Among the lines below, count those with "exists". Give the total alone.
______________________________
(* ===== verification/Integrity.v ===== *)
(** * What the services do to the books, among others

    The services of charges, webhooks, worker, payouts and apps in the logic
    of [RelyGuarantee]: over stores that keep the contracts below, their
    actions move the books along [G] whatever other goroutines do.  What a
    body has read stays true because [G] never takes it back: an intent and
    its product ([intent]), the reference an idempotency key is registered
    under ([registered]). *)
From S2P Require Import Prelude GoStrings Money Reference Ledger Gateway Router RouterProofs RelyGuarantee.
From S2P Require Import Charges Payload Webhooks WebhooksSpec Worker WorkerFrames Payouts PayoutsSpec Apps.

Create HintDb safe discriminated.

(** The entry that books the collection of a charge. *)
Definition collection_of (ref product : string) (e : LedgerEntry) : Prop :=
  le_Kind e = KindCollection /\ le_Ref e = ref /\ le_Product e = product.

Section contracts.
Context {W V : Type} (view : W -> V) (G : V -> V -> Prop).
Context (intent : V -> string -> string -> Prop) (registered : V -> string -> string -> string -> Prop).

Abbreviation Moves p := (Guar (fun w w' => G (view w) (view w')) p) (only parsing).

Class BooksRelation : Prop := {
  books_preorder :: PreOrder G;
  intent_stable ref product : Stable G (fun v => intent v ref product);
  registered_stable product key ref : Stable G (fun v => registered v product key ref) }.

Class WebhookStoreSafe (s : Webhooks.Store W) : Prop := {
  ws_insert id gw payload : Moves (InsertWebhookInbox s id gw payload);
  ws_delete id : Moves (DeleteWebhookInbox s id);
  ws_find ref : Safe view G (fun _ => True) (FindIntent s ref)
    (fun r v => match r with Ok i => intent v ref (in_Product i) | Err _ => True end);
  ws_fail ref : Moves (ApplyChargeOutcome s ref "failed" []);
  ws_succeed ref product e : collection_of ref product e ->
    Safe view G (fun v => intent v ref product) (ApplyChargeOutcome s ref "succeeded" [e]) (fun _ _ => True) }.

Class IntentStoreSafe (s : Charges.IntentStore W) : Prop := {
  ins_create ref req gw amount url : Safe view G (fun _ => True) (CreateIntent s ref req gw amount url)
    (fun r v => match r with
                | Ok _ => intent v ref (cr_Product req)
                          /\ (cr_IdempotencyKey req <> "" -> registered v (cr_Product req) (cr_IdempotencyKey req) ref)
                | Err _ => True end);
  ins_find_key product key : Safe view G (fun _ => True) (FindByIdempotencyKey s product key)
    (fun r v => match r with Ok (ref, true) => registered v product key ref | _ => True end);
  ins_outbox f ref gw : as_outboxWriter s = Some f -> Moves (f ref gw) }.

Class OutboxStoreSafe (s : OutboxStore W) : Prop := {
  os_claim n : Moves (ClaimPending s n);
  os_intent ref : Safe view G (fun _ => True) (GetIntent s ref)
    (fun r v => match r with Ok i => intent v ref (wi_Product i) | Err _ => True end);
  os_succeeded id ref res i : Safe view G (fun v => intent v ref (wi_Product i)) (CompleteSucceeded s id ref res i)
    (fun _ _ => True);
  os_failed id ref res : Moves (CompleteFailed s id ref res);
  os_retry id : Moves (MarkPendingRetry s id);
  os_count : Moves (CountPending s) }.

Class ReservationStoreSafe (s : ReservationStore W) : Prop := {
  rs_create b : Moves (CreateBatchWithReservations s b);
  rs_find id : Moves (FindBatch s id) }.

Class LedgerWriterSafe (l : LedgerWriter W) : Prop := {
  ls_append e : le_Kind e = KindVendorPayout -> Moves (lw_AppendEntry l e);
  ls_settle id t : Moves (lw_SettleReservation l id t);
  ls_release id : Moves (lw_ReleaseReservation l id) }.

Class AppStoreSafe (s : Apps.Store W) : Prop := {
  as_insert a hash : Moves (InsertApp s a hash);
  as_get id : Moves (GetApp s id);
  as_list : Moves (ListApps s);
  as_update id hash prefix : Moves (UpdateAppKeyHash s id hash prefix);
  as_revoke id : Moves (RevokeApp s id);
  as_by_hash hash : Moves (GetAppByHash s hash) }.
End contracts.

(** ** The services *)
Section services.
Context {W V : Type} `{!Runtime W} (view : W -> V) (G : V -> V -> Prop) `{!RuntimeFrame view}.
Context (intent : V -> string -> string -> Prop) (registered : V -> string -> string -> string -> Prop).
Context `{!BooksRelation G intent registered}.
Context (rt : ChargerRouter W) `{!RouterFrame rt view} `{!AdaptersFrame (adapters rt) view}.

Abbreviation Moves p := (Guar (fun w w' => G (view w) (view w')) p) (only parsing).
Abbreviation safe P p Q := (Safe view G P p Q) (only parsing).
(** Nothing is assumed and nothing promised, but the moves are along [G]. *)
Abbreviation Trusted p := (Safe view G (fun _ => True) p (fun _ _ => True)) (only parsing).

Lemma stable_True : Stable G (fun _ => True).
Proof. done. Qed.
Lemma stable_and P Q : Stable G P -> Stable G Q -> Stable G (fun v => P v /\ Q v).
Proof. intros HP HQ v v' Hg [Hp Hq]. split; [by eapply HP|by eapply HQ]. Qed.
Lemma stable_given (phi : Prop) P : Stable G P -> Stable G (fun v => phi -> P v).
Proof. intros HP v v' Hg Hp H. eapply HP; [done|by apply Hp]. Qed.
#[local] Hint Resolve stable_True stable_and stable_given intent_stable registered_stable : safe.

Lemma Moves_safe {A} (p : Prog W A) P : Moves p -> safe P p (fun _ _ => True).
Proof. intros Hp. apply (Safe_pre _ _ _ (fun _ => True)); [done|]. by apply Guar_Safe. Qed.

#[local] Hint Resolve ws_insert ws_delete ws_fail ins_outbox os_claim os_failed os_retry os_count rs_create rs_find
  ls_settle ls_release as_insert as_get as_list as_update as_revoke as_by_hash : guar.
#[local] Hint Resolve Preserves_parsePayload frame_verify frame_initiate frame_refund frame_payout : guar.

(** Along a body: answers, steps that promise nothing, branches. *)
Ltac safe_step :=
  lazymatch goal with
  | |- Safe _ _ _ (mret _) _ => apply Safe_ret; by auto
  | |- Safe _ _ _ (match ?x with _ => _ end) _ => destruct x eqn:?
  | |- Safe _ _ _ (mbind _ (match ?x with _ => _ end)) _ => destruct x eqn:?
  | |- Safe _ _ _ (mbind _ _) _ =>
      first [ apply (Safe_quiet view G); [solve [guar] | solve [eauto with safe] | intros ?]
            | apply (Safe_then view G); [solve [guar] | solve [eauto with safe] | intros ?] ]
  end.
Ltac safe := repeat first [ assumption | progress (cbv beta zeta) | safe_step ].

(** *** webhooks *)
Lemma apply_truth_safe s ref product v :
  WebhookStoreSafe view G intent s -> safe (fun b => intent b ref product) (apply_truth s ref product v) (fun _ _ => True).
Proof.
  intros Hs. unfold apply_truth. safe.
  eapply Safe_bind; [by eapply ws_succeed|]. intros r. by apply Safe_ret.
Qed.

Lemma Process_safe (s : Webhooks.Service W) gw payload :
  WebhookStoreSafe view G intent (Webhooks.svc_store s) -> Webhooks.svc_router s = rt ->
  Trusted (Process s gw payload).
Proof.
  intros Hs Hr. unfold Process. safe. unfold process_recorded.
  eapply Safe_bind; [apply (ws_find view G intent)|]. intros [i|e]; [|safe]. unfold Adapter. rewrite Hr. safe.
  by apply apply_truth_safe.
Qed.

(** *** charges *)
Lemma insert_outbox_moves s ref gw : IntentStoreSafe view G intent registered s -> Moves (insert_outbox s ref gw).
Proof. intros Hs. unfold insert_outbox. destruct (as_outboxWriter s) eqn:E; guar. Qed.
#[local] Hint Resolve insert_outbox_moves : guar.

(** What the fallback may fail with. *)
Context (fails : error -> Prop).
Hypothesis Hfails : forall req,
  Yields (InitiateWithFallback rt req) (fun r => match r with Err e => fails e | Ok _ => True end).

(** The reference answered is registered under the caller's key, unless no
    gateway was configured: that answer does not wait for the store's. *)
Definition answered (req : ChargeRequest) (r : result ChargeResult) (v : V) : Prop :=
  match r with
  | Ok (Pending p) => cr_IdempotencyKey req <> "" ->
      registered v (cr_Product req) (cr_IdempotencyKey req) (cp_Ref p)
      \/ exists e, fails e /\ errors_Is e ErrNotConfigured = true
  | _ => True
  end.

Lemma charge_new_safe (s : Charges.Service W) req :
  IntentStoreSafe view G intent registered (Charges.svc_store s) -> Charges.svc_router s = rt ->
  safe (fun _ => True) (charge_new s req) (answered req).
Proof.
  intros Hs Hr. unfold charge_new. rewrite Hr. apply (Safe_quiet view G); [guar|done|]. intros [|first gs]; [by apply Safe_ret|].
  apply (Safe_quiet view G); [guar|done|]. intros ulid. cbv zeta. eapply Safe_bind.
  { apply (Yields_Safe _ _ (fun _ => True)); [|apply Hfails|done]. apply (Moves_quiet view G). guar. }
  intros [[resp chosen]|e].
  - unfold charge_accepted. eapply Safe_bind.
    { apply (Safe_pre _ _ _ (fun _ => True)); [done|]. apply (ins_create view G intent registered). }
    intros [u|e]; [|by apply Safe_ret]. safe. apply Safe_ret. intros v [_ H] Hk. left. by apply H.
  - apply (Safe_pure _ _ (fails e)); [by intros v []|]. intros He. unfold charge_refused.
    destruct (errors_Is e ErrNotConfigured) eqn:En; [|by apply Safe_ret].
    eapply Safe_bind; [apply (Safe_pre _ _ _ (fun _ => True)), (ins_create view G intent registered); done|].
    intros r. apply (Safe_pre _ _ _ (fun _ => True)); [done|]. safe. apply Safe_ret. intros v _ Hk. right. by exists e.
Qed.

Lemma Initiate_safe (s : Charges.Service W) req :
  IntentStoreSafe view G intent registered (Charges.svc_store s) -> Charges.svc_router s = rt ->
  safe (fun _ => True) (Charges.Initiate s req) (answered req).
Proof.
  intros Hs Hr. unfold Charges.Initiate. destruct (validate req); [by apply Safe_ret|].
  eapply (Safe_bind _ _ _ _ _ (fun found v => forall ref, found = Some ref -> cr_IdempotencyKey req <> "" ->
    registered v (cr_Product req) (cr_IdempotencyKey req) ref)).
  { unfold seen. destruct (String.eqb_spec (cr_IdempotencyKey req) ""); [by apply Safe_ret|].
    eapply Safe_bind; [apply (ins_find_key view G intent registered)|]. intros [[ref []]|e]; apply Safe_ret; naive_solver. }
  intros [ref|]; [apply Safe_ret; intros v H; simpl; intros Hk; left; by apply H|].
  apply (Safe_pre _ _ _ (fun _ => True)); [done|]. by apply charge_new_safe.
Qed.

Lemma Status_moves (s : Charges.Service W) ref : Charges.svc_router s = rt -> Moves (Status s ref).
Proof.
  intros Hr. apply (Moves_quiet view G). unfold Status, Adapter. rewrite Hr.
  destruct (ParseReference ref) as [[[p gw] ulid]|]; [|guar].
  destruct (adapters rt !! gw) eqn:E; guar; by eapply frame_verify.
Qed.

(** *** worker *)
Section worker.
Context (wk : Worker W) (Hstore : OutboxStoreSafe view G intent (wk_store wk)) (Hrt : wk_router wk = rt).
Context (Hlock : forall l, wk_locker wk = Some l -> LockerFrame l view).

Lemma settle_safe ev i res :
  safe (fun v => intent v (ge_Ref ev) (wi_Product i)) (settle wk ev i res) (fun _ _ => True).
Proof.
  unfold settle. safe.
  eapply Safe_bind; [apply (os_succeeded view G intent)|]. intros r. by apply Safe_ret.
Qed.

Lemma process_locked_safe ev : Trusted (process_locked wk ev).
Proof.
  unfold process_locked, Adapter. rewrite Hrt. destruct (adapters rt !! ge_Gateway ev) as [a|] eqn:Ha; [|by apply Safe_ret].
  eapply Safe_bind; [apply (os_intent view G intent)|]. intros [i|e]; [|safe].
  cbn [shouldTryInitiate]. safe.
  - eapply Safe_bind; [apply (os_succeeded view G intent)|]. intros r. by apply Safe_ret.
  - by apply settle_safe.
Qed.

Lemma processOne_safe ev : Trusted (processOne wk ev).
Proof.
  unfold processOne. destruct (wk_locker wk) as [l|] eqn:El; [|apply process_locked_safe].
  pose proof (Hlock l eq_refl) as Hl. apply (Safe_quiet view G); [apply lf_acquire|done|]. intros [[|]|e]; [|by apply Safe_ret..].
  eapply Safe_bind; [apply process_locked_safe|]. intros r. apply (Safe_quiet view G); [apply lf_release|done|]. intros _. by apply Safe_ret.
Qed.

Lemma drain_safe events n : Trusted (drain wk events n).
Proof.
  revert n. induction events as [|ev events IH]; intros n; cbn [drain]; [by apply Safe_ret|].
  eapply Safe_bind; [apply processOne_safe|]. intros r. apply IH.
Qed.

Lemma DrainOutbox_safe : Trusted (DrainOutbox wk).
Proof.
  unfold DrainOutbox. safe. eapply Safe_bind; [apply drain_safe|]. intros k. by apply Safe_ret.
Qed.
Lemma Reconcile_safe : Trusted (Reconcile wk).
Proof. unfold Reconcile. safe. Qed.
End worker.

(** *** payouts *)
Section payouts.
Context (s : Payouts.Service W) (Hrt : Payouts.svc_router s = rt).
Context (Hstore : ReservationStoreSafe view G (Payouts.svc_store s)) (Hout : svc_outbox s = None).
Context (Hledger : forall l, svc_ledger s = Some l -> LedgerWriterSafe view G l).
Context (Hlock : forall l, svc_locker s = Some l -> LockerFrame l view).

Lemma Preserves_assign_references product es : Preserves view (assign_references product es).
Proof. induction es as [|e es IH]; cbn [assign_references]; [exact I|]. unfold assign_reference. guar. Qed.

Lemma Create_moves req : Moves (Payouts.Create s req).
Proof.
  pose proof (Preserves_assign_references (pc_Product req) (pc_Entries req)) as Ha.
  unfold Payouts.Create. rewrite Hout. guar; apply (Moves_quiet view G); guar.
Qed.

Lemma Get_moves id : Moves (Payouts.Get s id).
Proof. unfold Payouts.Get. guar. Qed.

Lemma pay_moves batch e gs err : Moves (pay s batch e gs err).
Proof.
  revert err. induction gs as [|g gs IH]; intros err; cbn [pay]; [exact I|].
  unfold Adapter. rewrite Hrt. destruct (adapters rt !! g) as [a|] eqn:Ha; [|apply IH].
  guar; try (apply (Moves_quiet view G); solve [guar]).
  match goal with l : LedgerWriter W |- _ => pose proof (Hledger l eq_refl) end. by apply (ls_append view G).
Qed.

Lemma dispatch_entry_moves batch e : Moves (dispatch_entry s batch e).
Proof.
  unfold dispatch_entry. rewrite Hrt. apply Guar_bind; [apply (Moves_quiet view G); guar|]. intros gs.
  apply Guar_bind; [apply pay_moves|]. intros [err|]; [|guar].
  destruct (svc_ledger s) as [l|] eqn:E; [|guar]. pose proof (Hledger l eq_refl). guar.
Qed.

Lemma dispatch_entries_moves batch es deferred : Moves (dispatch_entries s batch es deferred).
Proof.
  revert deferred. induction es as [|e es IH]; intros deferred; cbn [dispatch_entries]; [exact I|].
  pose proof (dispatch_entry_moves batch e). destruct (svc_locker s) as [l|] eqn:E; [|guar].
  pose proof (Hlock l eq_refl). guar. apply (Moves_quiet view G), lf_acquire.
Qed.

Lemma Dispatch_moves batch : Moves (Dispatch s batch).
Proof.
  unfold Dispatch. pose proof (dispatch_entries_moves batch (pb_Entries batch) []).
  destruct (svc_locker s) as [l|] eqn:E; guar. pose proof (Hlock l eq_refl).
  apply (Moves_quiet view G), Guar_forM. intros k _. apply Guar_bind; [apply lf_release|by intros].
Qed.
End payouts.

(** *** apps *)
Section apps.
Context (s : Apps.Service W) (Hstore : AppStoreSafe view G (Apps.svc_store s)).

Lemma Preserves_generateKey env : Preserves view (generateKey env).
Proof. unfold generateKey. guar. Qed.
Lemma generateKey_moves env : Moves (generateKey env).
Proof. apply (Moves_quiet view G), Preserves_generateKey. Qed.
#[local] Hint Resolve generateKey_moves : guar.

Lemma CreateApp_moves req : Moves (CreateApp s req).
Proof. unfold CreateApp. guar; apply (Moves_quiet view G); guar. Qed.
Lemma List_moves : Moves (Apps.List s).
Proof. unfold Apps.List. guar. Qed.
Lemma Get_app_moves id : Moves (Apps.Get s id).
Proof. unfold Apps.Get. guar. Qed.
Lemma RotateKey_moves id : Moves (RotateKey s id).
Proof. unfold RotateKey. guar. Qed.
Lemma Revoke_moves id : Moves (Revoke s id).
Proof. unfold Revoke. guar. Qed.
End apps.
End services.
______________________________
> Response to the task
2